A headteacher running the Great North Run to protect his school’s budget has been highlighted in Parliament to prove to the prime minister how funding pressures are starting to bite.
Labour MP Toby Perkins (pictured) used this afternoon’s prime minister’s questions to tell Theresa May about the impact of the proposed national funding formula on Spire Junior School in Chesterfield.
He said 70 per cent of its pupils received free school meals, and it was in line for the biggest cut in Derbyshire under the new system, which the government is currently consulting on.
Mr Perkins said the school’s headteacher, Dave Shaw, had been planning to run the Great North Run for a cancer charity, but told Ms May that “running for cash is now the only alternative to sacking staff”.
She replied: “What the government has brought forward is a consultation on a fairer funding formula.
“We will look at the results of the fairer funding formula consultation and will bring forward our firm proposals in due course.”
Speaking to TES, Mr Shaw said he had previously run the half-marathon for cancer and Alzheimer’s disease charities, but this year he had decided to raise funds for the school, which he said was facing a £17,000 funding cut under the funding formula proposals.
He told TES that he is already taking action ahead of the new system coming into effect, adding: “We have had to cut staff and various other things, and the next thing would be Year 6 visits, but that’s something we really want to keep hold of”.
He said the school, which has 165 pupils, had already cut one teacher and one teaching assistant, and the deputy head was now teaching “nearly full-time”, while Mr Shaw himself was having to teach part-time to save money.
“Costs are going up regarding National Insurance contributions and pension contributions, and we are just getting the same amount of income coming in, so we are losing more and more. I’m struggling with how we will do this in the future,” he added.

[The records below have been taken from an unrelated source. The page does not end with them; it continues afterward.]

(* ===== verification/Capability.v ===== *)
(** * Actor capabilities ([actor_capability.py])

    The authority keeps, outside the workspace and per actor, a key record, a
    bootstrap guard and the set of replay markers.  A proof is minted from the
    actor's secret, names one operation and one binding, and is consumed once;
    its receipt is signed with the actor's key. *)

From S2P Require Export Files Hashing Model.

Definition SCHEMA_VERSION : Z := 1.
Definition TOKEN_VERSION : Z := 1.
Definition RECEIPT_SCHEMA_VERSION : Z := 2.
Definition RECEIPT_SIGNATURE_ALGORITHM : string := "hmac-sha256-local-actor-key-v1".
Definition MIN_SECRET_BYTES : nat := 32.
Definition MAX_TOKEN_BYTES : nat := 8192.
Definition DEFAULT_TTL_SECONDS : Z := 120.
Definition MAX_TTL_SECONDS : Z := 300.

(** [OPERATION_RE], [RUN_ID_RE] and the nonce pattern. *)
Definition operation_ok (s : string) : bool :=
  re_ident is_lower (λ c, is_lower c || is_digit c || char_in "_.:-" c) 99 s.
Definition run_binding_ok (s : string) : bool := re_hex 32 s.
Definition nonce_ok (s : string) : bool := re_hex 48 s.

Definition _b64encode (value : string) : string := Base64.encode true false value.

Definition _b64decode (value : string) : res string :=
  _ ← raise_if (bool_decide (value = "")) AuthorizationError "Actor capability is malformed";
  _ ← raise_if (negb (all_chars is_ascii value)) AuthorizationError
        "Actor capability is malformed";
  catch (Base64.url_decode_padded value) ValueError
    (λ _, raise AuthorizationError "Actor capability is malformed").

Definition _secret_bytes (value : string) : res string :=
  if (String.length value <? MIN_SECRET_BYTES)%nat
  then raise AuthorizationError "must contain at least 32 bytes" else Ok value.

(** [None] or a string, as a JSON value. *)
Definition opt_str (s : option string) : json :=
  match s with Some s => JStr s | None => JNull end.

(** A positive [int] that is not a [bool]. *)
Definition positive_int (v : json) : bool :=
  match v with JInt z => 1 <=? z | _ => false end.

Definition _binding_fields (task_id run_id : option string) (task_attempt : json)
  : res (list (string * json)) :=
  _ ← raise_if (match task_id with Some t => negb (task_id_ok t) | None => false end)
        AuthorizationError "Actor capability task binding is invalid";
  _ ← raise_if (match run_id with Some r => negb (run_binding_ok r) | None => false end)
        AuthorizationError "Actor capability run binding is invalid";
  _ ← raise_if (negb (is_null task_attempt) && negb (positive_int task_attempt))
        AuthorizationError "Actor capability attempt binding is invalid";
  _ ← raise_if (bool_decide (is_Some run_id) && bool_decide (task_id = None))
        AuthorizationError "Actor capability run binding requires a task";
  _ ← raise_if (negb (is_null task_attempt) && bool_decide (task_id = None))
        AuthorizationError "Actor capability attempt binding requires a task";
  Ok [("task_id", opt_str task_id); ("run_id", opt_str run_id);
      ("task_attempt", task_attempt)].

(** ** The platform

    [os_nt] is [os.name == "nt"], [principal] the observation
    [_os_principal_attestation] hashes, and the two blobs are the Windows calls
    [CryptProtectData] and [CryptUnprotectData]. *)

Record platform := Platform {
  os_nt : bool;
  principal : dict;
  crypt_protect : string → string → res string;
  crypt_unprotect : string → string → res string
}.

(** What one actor's directory holds. *)
Record actor_dir := ActorDir {
  key_file : option string;
  guard_file : option string;
  used : gmap string string
}.
Definition empty_dir : actor_dir := ActorDir None None ∅.

(** The capability home of one workspace. *)
Notation store := (gmap string actor_dir).
Definition dir (st : store) (actor : string) : actor_dir := default empty_dir (st !! actor).

Section authority.
Context `{Hashing} (plat : platform) (workspace_id : string).

Definition _os_principal_attestation : dict := dict_of
  [("schema_version", JInt 1);
   ("provider", JStr (if os_nt plat then "windows-current-user-observation"
                      else "posix-effective-principal-observation"));
   ("principal_sha256", JStr (sha256_hex (canonical_json (JObj (principal plat)))));
   ("trust_root", JStr "same-user-local-key");
   ("independent_trust_root", JBool false);
   ("actor_os_isolation_proven", JBool false)].

Definition _dpapi_protect (value entropy : string) : res string :=
  if os_nt plat then crypt_protect plat value entropy else Ok value.
Definition _dpapi_unprotect (value entropy : string) : res string :=
  if os_nt plat then crypt_unprotect plat value entropy else Ok value.

(** [_actor_dir]: the name is checked before any path is built. *)
Definition _actor_dir (actor : string) : res unit :=
  if agent_id_ok actor then Ok tt
  else raise AuthorizationError "Actor capability principal is invalid".

Definition domain_of (domain actor : string) : string := canonical_json (jobj
  [("domain", JStr domain); ("workspace_id", JStr workspace_id); ("actor", JStr actor)]).

(** The hexadecimal digest stands for the digest's bytes: the entropy is only
    handed to the platform. *)
Definition _entropy (actor : string) : string :=
  sha256_hex (domain_of "cogni-os-actor-capability-dpapi-v1" actor).
Definition _derive_key (actor secret : string) : string :=
  hmac_sha256 secret (domain_of "cogni-os-actor-capability-key-v1" actor).
Definition _guard_digest (actor secret : string) : string :=
  hmac_sha256 secret (domain_of "cogni-os-actor-capability-bootstrap-v1" actor).

(** ** Key records *)

Definition retired_ok (current : Z) (seen : list Z) (retired : json) : res (list Z) :=
  match retired with
  | JObj r =>
      match get r "key_version" with
      | JInt z =>
          if (1 <=? z) && (z <? current) && negb (bool_decide (z ∈ seen)) &&
             match get r "protected_key" with
             | JStr s => negb (bool_decide (s = "")) | _ => false end
          then Ok (z :: seen)
          else raise IntegrityError "Actor capability retired verifier key is invalid"
      | _ => raise IntegrityError "Actor capability retired verifier key is invalid"
      end
  | _ => raise IntegrityError "Actor capability retired verifier key is invalid"
  end.

Definition retired_keys (record : dict) : json :=
  get_or record "retired_receipt_keys" (JList []).

Definition check_record (actor : string) (record : dict) : res Z :=
  match get record "key_version", retired_keys record with
  | JInt z, JList retired =>
      _ ← raise_if (py_neq (get record "schema_version") (JInt SCHEMA_VERSION)
                    || py_neq (get record "workspace_id") (JStr workspace_id)
                    || py_neq (get record "actor") (JStr actor) || (z <? 1))
            IntegrityError "Actor capability key record is invalid";
      _ ← res_foldl (retired_ok z) [] retired;
      Ok z
  | _, _ => raise IntegrityError "Actor capability key record is invalid"
  end.

(** The record and its key version. *)
Definition _record (st : store) (actor : string) : res (dict * Z) :=
  _ ← _actor_dir actor;
  match key_file (dir st actor) with
  | None => raise AuthorizationError "Actor capability is unprovisioned"
  | Some text =>
      record ← read_json (Some text);
      version ← check_record actor record;
      Ok (record, version)
  end.

Definition unwrap_key (actor : string) (protected_key : json) : res string :=
  protected ← _b64decode (str_of protected_key);
  key ← _dpapi_unprotect protected (_entropy actor);
  _ ← raise_if (negb (String.length key =? 32)%nat) IntegrityError
        "Actor capability verifier key is invalid";
  Ok key.

Definition _key (actor : string) (record : dict) : res string :=
  unwrap_key actor (get_or record "protected_key" (JStr "")).

Definition _receipt_key (actor : string) (record : dict) (current version : Z) : res string :=
  if current =? version then _key actor record else
  match retired_keys record with
  | JList retired =>
      match find_first (λ item, match item with
                                | JObj i => py_eq (get i "key_version") (JInt version)
                                | _ => false end) retired with
      | Some (JObj i) => unwrap_key actor (get_or i "protected_key" (JStr ""))
      | _ => raise AuthorizationError "Actor capability receipt key version is unavailable"
      end
  | _ => raise AuthorizationError "Actor capability receipt key version is unavailable"
  end.

Definition status (st : store) (actor : string) : res dict :=
  _ ← _actor_dir actor;
  let common := dict_of
    [("schema_version", JInt SCHEMA_VERSION); ("workspace_id", JStr workspace_id);
     ("actor", JStr actor); ("actor_os_isolation_proven", JBool false);
     ("independent_trust_root", JBool false);
     ("capability_home_outside_workspace", JBool true)] in
  match key_file (dir st actor) with
  | Some _ =>
      '(record, version) ← _record st actor;
      Ok (merge_dict common (dict_of
        [("state", JStr "provisioned"); ("key_version", JInt version);
         ("protector", get record "protector");
         ("receipt_signature_algorithm", JStr RECEIPT_SIGNATURE_ALGORITHM)]))
  | None =>
      Ok (merge_dict common (dict_of
        [("state", JStr (if bool_decide (is_Some (guard_file (dir st actor)))
                         then "guard_pending" else "unprovisioned"));
         ("key_version", JNull); ("protector", JNull);
         ("receipt_signature_algorithm", JNull)]))
  end.

(** ** Provisioning *)

Definition guard_record (actor secret : string) (now : Z) : dict := dict_of
  [("schema_version", JInt SCHEMA_VERSION); ("workspace_id", JStr workspace_id);
   ("actor", JStr actor);
   ("guard_digest", JStr (_b64encode (_guard_digest actor secret)));
   ("created_at_epoch", JInt now); ("one_time", JBool true)].
(** ** Files of the workspace *)

Definition _agent_path (agent_id : string) : res string :=
  id ← validate_agent_id agent_id; Ok (id +:+ ".json").
Definition _task_path (task_id : string) : res string :=
  id ← validate_task_id task_id; Ok (id +:+ ".json").

(** The lock of a task is named by its validated identifier. *)
Definition _task_lock (task_id : string) : M world unit :=
  liftM (_ ← validate_task_id task_id; Ok tt).

Definition write_task (task_id : string) (record : dict) : M world unit :=
  path ← liftM (_task_path task_id);
  modifyM (λ w, set_tasks (<[path := atomic_write_json record]> (w_tasks w)) w).

Definition _write_agent (record : dict) : M world unit :=
  id ← liftM (v ← item record "id"; as_str v);
  path ← liftM (_agent_path id);
  modifyM (λ w, set_agents (<[path := atomic_write_json record]> (w_agents w)) w).

Definition _commit_agent (actor : string) (record : dict) : M world dict :=
  _ ← ledger_append actor "agent.added" JNull (dict_of [("agent", JObj record)]);
  _ ← _write_agent record;
  mret record.

Definition get_agent (agent_id : string) : M world dict :=
  path ← liftM (_agent_path agent_id);
  file ← readM (λ w, w_agents w !! path);
  _ ← raise_ifM (bool_decide (file = None)) ConfigurationError "Agent not found";
  liftM (read_json file).
(* ===== verification/Broker.v ===== *)
(** * What the broker guarantees ([workspace.py])

    Every operation either leaves the ledger and the task files alone or makes
    one commit: it appends one event with the new record and writes that record
    to the task's file.  From this follow the invariants of the worlds the
    operations reach. *)

From S2P Require Export Verification.

(** ** Operations that leave ledger and tasks alone *)

(** The same ledger, task files and history; readings of the clock are only
    ever added. *)
Record frame (w w' : world) : Prop := Frame {
  frame_ledger : w_ledger w' = w_ledger w;
  frame_tasks : w_tasks w' = w_tasks w;
  frame_log : w_log w' = w_log w;
  frame_tick : (w_tick w ≤ w_tick w')%nat
}.

Definition quiet {A} (m : M world A) : Prop := ∀ w, frame w (m w).2.

Lemma frame_refl w : frame w w.
Proof. by constructor. Qed.
Lemma frame_trans w1 w2 w3 : frame w1 w2 → frame w2 w3 → frame w1 w3.
Proof. intros [] []. constructor; [congruence..|lia]. Qed.
#[local] Hint Resolve frame_refl : core.

Lemma quiet_liftM {A} (r : res A) : quiet (liftM r).
Proof. by intros w. Qed.
Lemma quiet_mret {A} (a : A) : quiet (mret a).
Proof. by intros w. Qed.
Lemma quiet_readM {A} (f : world → A) : quiet (readM f).
Proof. by intros w. Qed.
Lemma quiet_askM {A} (f : world → res A) : quiet (askM f).
Proof. by intros w. Qed.
Lemma quiet_raise_ifM b c msg : quiet (raise_ifM b c msg).
Proof. by intros w. Qed.
Lemma quiet_raiseM {A} c msg : quiet (raiseM (A:=A) c msg).
Proof. by intros w. Qed.
Lemma quiet_tickM : quiet tickM.
Proof. intros w. constructor; cbn; [done..|lia]. Qed.
Lemma quiet_bind {A B} (m : M world A) (f : A → M world B) :
  quiet m → (∀ a, quiet (f a)) → quiet (m ≫= f).
Proof.
  intros Hm Hf w. unfold mbind, M_bind. specialize (Hm w).
  destruct (m w) as [[a|e] w1]; [|exact Hm]. eapply frame_trans; [exact Hm | apply Hf].
Qed.
Lemma quiet_catchM {A} (m : M world A) c (h : exn → M world A) :
  quiet m → (∀ e, quiet (h e)) → quiet (catchM m c h).
Proof.
  intros Hm Hh w. unfold catchM. specialize (Hm w). destruct (m w) as [[a|e] w1]; [exact Hm|].
  destruct (is_a e c); [|exact Hm]. eapply frame_trans; [exact Hm | apply Hh].
Qed.
Lemma quiet_zoom_caps {A} (m : M (gmap string actor_dir) A) : quiet (zoomM w_caps set_caps m).
Proof. intros w. unfold zoomM. by destruct (m (w_caps w)). Qed.
Lemma quiet_zoom_fs {A} (m : M fs A) : quiet (zoomM w_fs set_fs m).
Proof. intros w. unfold zoomM. by destruct (m (w_fs w)). Qed.
Lemma quiet_set_agents f : quiet (modifyM (λ w, set_agents (f w) w)).
Proof. by intros w. Qed.
Lemma quiet_set_config c : quiet (modifyM (set_config c)).
Proof. by intros w. Qed.

Create HintDb quiet.
#[export] Hint Resolve quiet_liftM quiet_mret quiet_readM quiet_askM quiet_raise_ifM quiet_raiseM
  quiet_tickM quiet_zoom_caps quiet_zoom_fs quiet_set_agents quiet_set_config : quiet.

(** Take a computation apart down to its quiet primitives. *)
Ltac quietly :=
  repeat first
    [ progress intros | solve [auto with quiet] | apply quiet_bind | apply quiet_catchM
    | case_match ].

(** A quiet step of a run: it fails here, or the run goes on in a framed world. *)
Lemma bind_quiet {A B} (m : M world A) (f : A → M world B) w r w' :
  quiet m → (m ≫= f) w = (r, w') →
  (frame w w' ∧ is_ok r = false) ∨ ∃ a w1, m w = (Ok a, w1) ∧ frame w w1 ∧ f a w1 = (r, w').
Proof.
  intros Hm H. specialize (Hm w). unfold mbind, M_bind in H.
  destruct (m w) as [[a|e] w1]; [right; eauto | left]. by injection H as <- <-.
Qed.

(** ** Effects on ledger and tasks *)

Section effects.
Context `{Hashing} (env : environment).

Lemma quiet_utc_nowM : quiet (utc_nowM env).
Proof. unfold utc_nowM. quietly. Qed.
Lemma quiet_epochM : quiet (epochM env).
Proof. unfold epochM. quietly. Qed.
Lemma quiet_token_hexM n : quiet (token_hexM env n).
Proof. unfold token_hexM. quietly. Qed.
Lemma quiet_get_agent a : quiet (get_agent a).
Proof. unfold get_agent. quietly. Qed.
Lemma quiet_get_task t : quiet (get_task t).
Proof. unfold get_task. quietly. Qed.
#[local] Hint Resolve quiet_utc_nowM quiet_epochM quiet_token_hexM quiet_get_agent quiet_get_task : quiet.

Lemma quiet_authorize config a o s i t r n :
  quiet (authorize_actor_capability env config a o s i t r n).
Proof. unfold authorize_actor_capability. quietly. Qed.
Lemma quiet_check_lease task a t : quiet (_check_lease env task a t).
Proof. unfold _check_lease. quietly. Qed.
Lemma quiet_new_identity a c m : quiet (new_identity a c m).
Proof. unfold new_identity. quietly. Qed.
Lemma quiet_check_prerequisites t l : quiet (check_prerequisites t l).
Proof. unfold check_prerequisites. quietly. Qed.
Lemma quiet_prerequisites task : quiet (_unsatisfied_prerequisites task).
Proof.
  unfold _unsatisfied_prerequisites. apply quiet_bind; [auto with quiet|].
  intros l. induction l; cbn [prerequisite_reasons]; unfold prerequisite_reason; quietly.
Qed.
Lemma quiet_requeue task r n : quiet (requeue env task r n).
Proof. unfold requeue. quietly. Qed.
Lemma quiet_task_lock t : quiet (_task_lock t).
Proof. unfold _task_lock. quietly. Qed.
Lemma quiet_read_verified : quiet read_verifiedM.
Proof. unfold read_verifiedM. quietly. Qed.
#[local] Hint Resolve quiet_task_lock quiet_read_verified : quiet.
Lemma quiet_admit a t p g : quiet (admit_submission env a t p g).
Proof. unfold admit_submission. quietly. Qed.
Lemma quiet_draw_run_id n l : quiet (draw_run_id env n l).
Proof. induction n; cbn [draw_run_id]; quietly. Qed.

Poorly funded areas 'lose out'
He said he was meeting parents at the school this afternoon to set up a charity to raise funds for the school.
The issue of school funding was also raised in Parliament by Graham Brady, chairman of the 1922 Committee of backbench Tory MPs.
He told the prime minster that Trafford had one of the worst levels of school funding under the current system, and added: “Perversely, the draft funding formula would actually cut funding for Trafford schools, not increase it.”
He asked her to look for a new formula which would ensure that all the worst-funded areas would see funding rise, rather than fall.
Ms May said she knew this was an “important point” on the minds of a number of MPs, and added: “In looking at these reforms, I can assure my honourable friend we want to get this right. It is why we are consulting, and it’s why we will look very closely at the responses to that consultation.”
A Department for Education spokesperson said: “Funding for schools in Chesterfield would go up by 3.4 per cent under the national funding formula. Eighty-four per cent of the schools in the constituency would stand to gain. In Derbyshire as a whole funding for schools would rise by 2.5 per cent – over £10 million."
She said the department is consulting on how it weights the funding, and added "it is important that we get the formulae and system right so that every pound of the investment we make in education has the greatest impact".